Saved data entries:
◇ ◇ ◇ ◇

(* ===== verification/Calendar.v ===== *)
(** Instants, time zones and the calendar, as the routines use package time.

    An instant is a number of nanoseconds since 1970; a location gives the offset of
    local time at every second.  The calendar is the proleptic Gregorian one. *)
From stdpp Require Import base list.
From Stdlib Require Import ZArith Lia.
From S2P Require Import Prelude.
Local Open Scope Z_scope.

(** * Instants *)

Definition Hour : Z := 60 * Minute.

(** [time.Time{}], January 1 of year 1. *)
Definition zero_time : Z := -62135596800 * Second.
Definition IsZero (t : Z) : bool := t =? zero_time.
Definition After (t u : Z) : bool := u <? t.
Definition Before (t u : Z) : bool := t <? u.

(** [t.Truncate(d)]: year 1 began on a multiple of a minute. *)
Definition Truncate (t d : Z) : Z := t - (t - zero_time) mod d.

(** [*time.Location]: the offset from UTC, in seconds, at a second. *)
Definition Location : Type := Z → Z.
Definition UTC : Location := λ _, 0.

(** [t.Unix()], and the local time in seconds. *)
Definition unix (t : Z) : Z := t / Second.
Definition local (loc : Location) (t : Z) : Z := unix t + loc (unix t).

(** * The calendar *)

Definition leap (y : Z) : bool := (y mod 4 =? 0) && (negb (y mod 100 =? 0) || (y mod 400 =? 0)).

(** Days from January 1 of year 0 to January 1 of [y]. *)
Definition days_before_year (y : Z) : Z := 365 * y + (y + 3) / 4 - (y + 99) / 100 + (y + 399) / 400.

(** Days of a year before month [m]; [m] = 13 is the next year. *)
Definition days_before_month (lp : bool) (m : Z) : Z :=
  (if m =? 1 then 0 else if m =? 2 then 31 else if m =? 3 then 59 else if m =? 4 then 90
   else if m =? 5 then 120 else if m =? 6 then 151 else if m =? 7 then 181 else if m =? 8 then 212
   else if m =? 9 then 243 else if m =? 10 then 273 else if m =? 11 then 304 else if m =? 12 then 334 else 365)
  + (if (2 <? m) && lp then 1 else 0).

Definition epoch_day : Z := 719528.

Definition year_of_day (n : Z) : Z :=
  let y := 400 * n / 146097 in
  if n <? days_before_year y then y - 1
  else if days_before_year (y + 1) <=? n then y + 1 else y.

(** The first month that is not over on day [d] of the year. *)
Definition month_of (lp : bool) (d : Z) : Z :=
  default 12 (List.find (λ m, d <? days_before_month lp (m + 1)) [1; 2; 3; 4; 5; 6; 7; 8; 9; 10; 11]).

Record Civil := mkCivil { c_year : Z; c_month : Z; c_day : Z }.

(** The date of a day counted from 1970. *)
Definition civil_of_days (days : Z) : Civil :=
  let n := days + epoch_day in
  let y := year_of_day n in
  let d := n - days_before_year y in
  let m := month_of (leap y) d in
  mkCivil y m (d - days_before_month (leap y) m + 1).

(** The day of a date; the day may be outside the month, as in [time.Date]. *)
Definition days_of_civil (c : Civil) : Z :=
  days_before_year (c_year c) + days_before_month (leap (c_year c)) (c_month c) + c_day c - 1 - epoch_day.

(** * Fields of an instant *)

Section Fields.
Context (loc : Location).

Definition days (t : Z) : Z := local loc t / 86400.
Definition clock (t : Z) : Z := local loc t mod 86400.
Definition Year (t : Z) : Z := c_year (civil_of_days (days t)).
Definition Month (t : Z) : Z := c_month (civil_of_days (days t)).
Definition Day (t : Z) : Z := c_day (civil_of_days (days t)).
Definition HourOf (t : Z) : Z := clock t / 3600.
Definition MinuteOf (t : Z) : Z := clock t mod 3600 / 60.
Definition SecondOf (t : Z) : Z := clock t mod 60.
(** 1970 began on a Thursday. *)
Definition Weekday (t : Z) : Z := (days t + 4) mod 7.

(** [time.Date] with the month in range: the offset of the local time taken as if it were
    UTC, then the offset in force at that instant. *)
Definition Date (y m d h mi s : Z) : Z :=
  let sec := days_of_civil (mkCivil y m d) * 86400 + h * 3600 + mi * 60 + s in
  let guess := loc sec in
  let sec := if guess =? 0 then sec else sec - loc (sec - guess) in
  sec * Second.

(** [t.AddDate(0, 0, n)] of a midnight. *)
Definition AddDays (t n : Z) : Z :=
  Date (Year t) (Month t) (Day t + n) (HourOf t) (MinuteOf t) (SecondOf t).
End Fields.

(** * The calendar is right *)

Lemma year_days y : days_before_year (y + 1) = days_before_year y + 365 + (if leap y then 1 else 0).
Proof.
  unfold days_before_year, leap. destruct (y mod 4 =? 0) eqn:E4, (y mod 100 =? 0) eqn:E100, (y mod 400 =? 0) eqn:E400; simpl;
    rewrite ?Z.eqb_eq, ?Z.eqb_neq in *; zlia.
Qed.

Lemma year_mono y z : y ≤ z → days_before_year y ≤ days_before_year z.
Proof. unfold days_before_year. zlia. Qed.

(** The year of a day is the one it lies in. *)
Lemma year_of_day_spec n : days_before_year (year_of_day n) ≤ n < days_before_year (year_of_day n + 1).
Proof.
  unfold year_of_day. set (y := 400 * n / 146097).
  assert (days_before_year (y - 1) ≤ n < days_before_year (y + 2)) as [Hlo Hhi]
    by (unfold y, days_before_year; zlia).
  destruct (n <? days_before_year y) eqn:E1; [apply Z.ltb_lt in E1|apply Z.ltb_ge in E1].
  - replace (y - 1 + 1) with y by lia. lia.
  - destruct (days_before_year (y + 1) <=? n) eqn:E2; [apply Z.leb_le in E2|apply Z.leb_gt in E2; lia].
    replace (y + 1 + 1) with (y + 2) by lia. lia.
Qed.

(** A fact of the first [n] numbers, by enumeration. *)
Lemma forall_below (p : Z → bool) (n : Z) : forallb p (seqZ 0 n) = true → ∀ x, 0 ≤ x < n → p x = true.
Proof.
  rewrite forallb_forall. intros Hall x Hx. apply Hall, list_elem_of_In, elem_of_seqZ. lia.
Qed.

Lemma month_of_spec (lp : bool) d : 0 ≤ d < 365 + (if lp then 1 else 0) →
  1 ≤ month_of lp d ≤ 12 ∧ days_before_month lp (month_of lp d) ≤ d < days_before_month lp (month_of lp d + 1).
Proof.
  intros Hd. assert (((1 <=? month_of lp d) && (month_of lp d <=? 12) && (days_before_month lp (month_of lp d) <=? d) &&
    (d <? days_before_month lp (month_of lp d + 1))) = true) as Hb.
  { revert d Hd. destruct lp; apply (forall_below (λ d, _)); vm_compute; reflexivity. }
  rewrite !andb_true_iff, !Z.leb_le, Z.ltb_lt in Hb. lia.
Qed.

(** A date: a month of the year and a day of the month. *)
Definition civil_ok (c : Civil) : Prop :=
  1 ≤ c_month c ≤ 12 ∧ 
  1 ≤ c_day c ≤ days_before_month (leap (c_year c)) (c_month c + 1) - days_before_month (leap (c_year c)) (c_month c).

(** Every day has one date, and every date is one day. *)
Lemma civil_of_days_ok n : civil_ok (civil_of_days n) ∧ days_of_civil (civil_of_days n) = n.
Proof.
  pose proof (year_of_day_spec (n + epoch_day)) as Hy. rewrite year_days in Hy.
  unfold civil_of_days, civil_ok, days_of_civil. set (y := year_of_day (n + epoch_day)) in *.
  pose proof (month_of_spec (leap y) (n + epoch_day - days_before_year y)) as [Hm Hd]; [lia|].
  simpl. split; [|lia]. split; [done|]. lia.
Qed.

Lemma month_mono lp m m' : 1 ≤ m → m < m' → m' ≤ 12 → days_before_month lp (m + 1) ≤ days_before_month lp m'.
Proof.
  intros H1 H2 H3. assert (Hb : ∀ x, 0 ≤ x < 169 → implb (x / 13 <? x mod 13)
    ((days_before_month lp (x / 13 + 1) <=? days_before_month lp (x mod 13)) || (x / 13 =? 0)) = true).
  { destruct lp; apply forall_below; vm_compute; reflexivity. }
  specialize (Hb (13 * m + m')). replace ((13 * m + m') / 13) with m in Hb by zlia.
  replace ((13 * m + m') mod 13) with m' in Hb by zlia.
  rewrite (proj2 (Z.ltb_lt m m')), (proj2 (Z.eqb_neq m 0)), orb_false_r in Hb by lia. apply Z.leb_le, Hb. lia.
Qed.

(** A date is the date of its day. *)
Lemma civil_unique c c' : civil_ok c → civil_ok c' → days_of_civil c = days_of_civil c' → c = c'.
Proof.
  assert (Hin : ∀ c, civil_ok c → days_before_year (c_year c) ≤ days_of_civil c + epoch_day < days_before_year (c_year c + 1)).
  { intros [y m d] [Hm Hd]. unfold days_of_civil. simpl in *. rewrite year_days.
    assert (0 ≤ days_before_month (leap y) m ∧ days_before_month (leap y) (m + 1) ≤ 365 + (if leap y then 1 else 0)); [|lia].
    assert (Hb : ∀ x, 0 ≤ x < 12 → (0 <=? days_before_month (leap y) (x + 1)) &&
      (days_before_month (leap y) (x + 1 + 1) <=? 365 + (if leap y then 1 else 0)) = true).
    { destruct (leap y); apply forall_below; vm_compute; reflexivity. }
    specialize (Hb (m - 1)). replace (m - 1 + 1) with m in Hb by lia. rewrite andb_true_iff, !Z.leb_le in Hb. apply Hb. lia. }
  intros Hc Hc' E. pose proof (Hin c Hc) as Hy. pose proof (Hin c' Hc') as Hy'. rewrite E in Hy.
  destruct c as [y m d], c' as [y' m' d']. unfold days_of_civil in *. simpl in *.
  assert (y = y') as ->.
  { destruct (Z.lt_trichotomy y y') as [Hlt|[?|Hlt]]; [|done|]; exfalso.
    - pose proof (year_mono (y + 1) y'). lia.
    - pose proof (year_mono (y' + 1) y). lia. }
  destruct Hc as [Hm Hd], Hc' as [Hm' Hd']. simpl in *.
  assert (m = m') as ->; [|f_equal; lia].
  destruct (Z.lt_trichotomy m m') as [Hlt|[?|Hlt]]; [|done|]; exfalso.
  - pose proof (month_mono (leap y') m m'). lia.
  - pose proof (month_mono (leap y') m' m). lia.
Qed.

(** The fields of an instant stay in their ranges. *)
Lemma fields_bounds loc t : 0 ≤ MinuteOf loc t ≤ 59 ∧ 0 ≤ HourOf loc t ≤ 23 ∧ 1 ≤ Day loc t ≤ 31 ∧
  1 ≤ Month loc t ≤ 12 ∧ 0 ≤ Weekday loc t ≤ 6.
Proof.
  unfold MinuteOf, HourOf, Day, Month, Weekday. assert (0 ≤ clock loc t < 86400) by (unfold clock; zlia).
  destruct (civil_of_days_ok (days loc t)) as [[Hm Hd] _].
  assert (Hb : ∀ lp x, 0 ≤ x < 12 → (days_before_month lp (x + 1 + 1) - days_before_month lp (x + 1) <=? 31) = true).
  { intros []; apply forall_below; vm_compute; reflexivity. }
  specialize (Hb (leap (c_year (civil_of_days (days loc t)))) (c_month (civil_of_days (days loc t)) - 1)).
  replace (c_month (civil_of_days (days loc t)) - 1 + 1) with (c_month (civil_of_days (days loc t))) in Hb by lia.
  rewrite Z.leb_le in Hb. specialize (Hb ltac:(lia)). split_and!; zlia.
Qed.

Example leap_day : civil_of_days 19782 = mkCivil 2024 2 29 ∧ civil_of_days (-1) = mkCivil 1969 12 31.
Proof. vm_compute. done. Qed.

◇ ◇ ◇ ◇

Exercise goal:
Would you output, from the records above, exactly the run of lines that starts at the line containing "(** Days of" and ends at the line containing "else if m =? 5", and only that run?

Problem solution:
(** Days of a year before month [m]; [m] = 13 is the next year. *)
Definition days_before_month (lp : bool) (m : Z) : Z :=
  (if m =? 1 then 0 else if m =? 2 then 31 else if m =? 3 then 59 else if m =? 4 then 90
   else if m =? 5 then 120 else if m =? 6 then 151 else if m =? 7 then 181 else if m =? 8 then 212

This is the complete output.